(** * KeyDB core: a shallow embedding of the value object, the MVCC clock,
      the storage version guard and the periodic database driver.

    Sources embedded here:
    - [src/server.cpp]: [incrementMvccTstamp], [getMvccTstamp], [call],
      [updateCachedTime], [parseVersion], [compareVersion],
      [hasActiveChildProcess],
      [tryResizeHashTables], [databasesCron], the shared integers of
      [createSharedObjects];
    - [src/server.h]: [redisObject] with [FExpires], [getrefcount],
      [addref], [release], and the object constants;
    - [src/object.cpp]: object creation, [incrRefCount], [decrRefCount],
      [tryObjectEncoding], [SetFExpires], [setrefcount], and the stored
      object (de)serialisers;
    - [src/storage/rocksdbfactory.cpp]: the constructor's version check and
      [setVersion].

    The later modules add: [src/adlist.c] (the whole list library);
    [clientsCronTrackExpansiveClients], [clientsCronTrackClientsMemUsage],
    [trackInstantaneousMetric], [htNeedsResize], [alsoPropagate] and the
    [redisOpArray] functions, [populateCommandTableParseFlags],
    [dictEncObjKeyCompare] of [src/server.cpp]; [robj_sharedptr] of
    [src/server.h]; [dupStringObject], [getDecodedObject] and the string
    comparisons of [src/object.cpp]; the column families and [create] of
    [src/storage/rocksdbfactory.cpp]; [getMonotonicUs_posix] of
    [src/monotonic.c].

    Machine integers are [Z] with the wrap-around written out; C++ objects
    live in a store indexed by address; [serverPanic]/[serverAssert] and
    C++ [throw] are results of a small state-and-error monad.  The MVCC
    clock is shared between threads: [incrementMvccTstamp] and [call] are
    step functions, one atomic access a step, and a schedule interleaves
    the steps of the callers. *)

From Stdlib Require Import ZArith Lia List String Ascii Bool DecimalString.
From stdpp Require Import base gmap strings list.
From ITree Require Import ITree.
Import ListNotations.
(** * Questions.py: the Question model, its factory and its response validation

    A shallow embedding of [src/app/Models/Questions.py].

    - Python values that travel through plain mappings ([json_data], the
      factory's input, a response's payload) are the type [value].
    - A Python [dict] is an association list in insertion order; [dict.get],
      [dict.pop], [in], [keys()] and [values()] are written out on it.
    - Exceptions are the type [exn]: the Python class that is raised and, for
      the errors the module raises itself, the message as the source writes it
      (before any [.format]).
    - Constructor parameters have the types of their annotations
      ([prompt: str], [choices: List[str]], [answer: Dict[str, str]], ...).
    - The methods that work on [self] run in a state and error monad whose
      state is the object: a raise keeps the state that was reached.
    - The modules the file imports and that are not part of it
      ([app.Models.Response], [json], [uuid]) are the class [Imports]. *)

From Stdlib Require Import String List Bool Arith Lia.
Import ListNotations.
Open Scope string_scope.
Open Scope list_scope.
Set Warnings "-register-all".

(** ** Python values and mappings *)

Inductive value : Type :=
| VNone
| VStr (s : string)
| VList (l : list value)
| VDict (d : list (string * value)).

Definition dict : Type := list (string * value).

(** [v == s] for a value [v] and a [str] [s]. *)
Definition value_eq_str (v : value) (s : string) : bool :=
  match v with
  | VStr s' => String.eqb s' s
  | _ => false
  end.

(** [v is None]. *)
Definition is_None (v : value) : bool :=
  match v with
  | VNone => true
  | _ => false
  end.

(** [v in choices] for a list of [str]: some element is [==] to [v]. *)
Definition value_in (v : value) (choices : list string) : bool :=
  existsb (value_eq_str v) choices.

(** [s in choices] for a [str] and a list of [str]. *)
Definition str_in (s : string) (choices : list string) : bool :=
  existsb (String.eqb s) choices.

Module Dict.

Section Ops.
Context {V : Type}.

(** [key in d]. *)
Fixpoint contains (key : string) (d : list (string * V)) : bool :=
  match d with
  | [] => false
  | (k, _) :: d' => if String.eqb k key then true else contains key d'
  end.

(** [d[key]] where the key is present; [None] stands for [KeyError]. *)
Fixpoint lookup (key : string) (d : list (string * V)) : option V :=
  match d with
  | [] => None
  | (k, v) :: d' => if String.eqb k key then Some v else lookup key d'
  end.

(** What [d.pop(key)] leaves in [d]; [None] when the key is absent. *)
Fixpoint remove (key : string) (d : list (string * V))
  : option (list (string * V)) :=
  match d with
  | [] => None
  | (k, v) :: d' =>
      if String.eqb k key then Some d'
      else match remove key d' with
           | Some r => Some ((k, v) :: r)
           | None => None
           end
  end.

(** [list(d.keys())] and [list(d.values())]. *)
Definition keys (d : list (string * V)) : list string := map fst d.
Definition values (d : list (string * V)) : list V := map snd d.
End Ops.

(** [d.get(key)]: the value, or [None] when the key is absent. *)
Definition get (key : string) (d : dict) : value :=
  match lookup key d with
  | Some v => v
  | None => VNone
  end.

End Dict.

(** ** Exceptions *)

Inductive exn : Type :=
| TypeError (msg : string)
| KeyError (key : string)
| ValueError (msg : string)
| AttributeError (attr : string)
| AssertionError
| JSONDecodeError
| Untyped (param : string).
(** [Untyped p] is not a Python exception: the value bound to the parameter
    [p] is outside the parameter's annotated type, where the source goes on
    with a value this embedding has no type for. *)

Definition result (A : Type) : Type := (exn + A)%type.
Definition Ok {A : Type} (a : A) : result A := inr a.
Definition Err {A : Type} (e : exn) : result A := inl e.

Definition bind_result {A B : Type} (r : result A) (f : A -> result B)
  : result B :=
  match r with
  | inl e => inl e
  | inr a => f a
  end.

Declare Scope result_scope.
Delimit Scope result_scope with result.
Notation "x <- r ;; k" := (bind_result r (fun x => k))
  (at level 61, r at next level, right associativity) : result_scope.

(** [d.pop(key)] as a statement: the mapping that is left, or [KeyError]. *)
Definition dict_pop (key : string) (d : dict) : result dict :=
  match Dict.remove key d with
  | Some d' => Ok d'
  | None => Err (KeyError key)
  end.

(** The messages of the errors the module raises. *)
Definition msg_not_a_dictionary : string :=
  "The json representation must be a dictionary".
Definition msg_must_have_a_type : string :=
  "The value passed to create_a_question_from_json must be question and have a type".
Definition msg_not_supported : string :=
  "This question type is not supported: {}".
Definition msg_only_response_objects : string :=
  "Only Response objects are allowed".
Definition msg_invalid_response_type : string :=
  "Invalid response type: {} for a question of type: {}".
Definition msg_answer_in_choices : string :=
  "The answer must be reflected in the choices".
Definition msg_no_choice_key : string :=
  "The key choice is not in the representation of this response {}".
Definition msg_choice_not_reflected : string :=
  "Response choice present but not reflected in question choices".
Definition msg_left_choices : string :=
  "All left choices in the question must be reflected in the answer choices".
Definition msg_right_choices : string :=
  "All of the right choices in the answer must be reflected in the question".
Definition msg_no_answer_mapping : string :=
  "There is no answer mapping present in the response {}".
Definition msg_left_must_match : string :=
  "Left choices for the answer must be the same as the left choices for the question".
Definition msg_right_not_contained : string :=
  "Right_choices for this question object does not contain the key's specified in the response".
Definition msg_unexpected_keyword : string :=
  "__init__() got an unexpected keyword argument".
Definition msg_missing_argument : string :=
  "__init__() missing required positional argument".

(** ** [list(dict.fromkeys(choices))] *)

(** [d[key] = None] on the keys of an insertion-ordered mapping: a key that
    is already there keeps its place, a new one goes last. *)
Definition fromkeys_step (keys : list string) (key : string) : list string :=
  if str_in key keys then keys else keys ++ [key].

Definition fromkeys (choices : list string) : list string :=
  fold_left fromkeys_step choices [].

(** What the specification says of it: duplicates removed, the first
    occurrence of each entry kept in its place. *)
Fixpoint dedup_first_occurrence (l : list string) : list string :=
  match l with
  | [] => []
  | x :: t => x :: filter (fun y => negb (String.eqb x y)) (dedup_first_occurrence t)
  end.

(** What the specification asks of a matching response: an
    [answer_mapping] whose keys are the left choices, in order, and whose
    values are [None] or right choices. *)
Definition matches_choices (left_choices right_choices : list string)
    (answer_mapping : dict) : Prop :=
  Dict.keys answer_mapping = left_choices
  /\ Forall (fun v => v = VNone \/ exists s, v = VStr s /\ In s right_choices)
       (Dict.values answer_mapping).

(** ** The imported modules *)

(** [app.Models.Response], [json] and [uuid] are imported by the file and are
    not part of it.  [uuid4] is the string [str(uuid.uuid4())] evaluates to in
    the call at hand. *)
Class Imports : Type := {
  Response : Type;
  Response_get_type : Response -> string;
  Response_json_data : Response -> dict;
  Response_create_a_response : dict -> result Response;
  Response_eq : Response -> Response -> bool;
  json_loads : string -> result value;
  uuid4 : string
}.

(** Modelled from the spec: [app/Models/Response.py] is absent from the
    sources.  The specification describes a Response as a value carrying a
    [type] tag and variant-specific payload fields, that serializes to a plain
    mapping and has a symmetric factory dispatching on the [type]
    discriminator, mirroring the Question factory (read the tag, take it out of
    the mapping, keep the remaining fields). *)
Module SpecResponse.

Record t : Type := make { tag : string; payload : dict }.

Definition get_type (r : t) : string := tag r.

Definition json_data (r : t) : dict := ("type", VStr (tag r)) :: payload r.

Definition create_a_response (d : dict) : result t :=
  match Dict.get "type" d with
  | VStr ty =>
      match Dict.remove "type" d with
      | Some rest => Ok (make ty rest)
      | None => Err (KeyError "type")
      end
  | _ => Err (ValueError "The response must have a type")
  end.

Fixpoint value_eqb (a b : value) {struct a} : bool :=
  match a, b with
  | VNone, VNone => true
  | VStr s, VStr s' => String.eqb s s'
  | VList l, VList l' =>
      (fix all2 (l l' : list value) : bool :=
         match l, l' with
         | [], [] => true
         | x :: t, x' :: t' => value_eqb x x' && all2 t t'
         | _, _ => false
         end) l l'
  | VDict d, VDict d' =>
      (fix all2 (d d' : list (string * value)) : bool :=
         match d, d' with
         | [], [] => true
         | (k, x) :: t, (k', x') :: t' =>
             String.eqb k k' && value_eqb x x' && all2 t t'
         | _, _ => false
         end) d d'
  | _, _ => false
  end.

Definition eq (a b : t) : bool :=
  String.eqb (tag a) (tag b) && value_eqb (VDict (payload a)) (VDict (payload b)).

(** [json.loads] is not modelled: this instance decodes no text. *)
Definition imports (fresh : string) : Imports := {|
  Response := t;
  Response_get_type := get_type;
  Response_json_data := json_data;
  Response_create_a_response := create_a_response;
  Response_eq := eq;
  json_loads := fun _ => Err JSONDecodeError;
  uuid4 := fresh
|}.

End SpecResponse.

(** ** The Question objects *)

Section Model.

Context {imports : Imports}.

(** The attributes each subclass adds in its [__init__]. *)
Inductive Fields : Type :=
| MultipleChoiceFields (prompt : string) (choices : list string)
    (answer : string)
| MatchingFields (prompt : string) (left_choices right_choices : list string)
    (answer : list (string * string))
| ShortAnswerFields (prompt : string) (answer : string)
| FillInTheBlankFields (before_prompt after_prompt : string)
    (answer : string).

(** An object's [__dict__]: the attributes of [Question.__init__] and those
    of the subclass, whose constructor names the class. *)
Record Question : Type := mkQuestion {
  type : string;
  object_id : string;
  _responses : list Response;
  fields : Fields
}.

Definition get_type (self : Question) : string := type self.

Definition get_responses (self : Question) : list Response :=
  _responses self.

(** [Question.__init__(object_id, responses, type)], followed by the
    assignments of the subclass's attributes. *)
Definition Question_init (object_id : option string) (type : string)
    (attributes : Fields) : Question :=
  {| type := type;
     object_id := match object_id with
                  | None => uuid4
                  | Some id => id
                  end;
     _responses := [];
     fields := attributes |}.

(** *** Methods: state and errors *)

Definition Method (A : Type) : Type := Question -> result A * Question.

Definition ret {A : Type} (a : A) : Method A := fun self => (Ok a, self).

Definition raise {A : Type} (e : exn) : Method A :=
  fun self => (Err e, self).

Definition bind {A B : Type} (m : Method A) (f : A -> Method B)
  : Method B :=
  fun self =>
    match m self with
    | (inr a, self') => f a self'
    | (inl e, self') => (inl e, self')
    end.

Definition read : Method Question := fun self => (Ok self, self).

_ _ _ _

• **EXERCISE PROMPT**
Restate word for word the entries above, starting at the line with "Response_get_type := get_type;" and ending at the line with "Definition Question_init (object_id", inclusive, and no others.

• **SOLUTION BELOW**
  Response_get_type := get_type;
  Response_json_data := json_data;
  Response_create_a_response := create_a_response;
  Response_eq := eq;
  json_loads := fun _ => Err JSONDecodeError;
  uuid4 := fresh
|}.

End SpecResponse.

(** ** The Question objects *)

Section Model.

Context {imports : Imports}.

(** The attributes each subclass adds in its [__init__]. *)
Inductive Fields : Type :=
| MultipleChoiceFields (prompt : string) (choices : list string)
    (answer : string)
| MatchingFields (prompt : string) (left_choices right_choices : list string)
    (answer : list (string * string))
| ShortAnswerFields (prompt : string) (answer : string)
| FillInTheBlankFields (before_prompt after_prompt : string)
    (answer : string).

(** An object's [__dict__]: the attributes of [Question.__init__] and those
    of the subclass, whose constructor names the class. *)
Record Question : Type := mkQuestion {
  type : string;
  object_id : string;
  _responses : list Response;
  fields : Fields
}.

Definition get_type (self : Question) : string := type self.

Definition get_responses (self : Question) : list Response :=
  _responses self.

(** [Question.__init__(object_id, responses, type)], followed by the
    assignments of the subclass's attributes. *)
Definition Question_init (object_id : option string) (type : string)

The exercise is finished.